I'm using Google Cloud Platform to transfer data from an Azure server to a BigQuery table (working nice and smoothly, functionally speaking). The pipeline looks like this: Dataflow streaming pipeline
The 'FetchMetadata' part of the pipeline is a simple TextIO.Read implementation where I read a 66-line .csv file with metadata from a GCP Storage bucket:
PCollection<String> metaLine = p.apply(TextIO.Read.named("FetchMetadata")
.from("gs://my-bucket"));
When I use my pipeline in Batch mode this works like a charm: first the metadata file is loaded in the pipeline in less than a second of vCPU time and then the data itself is loaded in the pipeline. Now when running in Streaming mode I would love to replicate that behaviour to some extent but when I just use the same code there is a problem: when running the pipeline for just 15 minutes (actual time) the TextIO.Read block uses a whopping 4 hours of vCPU time.
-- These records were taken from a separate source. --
Lemma isafe_for_each {A} I (f : A → M St unit) l s :
  (∀ x s', x ∈ l → I s' → isafe I (f x) s') → I s → isafe I (for_each f l) s.
Proof.
  revert s. induction l as [|x l IH]; intros s Hf Hs; [by apply isafe_ret|].
  apply isafe_bind; [apply Hf; [by left|done]|]. intros [] s' _ Hs'.
  apply IH; [|done]. intros y s'' Hy. apply Hf. by right.
Qed.

(** A computation that leaves every component read by [I] alone keeps [I]. *)
Lemma preserves_stable {A T} (v : St → T) (I : T → Prop) (m : M St A) :
  (∀ s, v (m s).2 = v s) → preserves (λ s, I (v s)) m.
Proof. intros Hv s Hs. unfold wp. by rewrite Hv. Qed.
End wp_rules.

Create HintDb preserves discriminated.
#[export] Hint Resolve preserves_ret preserves_throw preserves_crash preserves_lift_res
  preserves_gets : preserves.

(** A sequence runs its first part, then the rest. *)
Lemma M_bind_run {St A B} (m : M St A) (k : A → M St B) s a s' :
  m s = (Ok a, s') → (m ≫= k) s = k a s'.
Proof. unfold mbind, M_bind. by intros ->. Qed.

(** A sequence that completed completed each of its parts. *)
Lemma M_bind_Ok {St A B} (m : M St A) (k : A → M St B) s b s' :
  (m ≫= k) s = (Ok b, s') ↔ ∃ a s1, m s = (Ok a, s1) ∧ k a s1 = (Ok b, s').
Proof.
  unfold mbind, M_bind. destruct (m s) as [[a|e|f] s1]; split; try done; eauto.
  all: intros (?&?&?&?); by simplify_eq.
Qed.

(** Run the monadic steps of the goal as far as they are determined. *)
Ltac mrun :=
  unfold mbind, M_bind, mret, M_ret, gets, modify, raise, throw, crash, assert_, lift_res,
    try_catch, finally, on_scope_exit;
  cbn -[lookup insert delete bool_decide decide].

(** * Lists *)

(** Earlier elements of a sorted list are below later ones. *)
Lemma StronglySorted_lookup {A} (R : relation A) (l : list A) i j x y :
  StronglySorted R l → l !! i = Some x → l !! j = Some y → (i < j)%nat → R x y.
Proof.
  intros Hl Hi Hj Hij. rewrite <- (take_drop j l) in Hl.
  eapply StronglySorted_app_1_elem_of; [exact Hl| |].
  - apply list_elem_of_lookup. exists i. by rewrite lookup_take_lt by done.
  - apply list_elem_of_lookup. exists 0%nat. by rewrite lookup_drop, Nat.add_0_r.
Qed.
For a pipeline that will be permanently running for a low budget project this is unacceptable.
So my question: is it possible to change the code so the file is periodically read again (if the file changes I want the pipeline to be updated, so let's say hourly updates) and not continiously like it's doing right now.
I've found some documentation where there is mention of TextIO.Read.Bound which looks like a good place to start solving this issue, but it's no solution for my periodical update problem (as far as I know)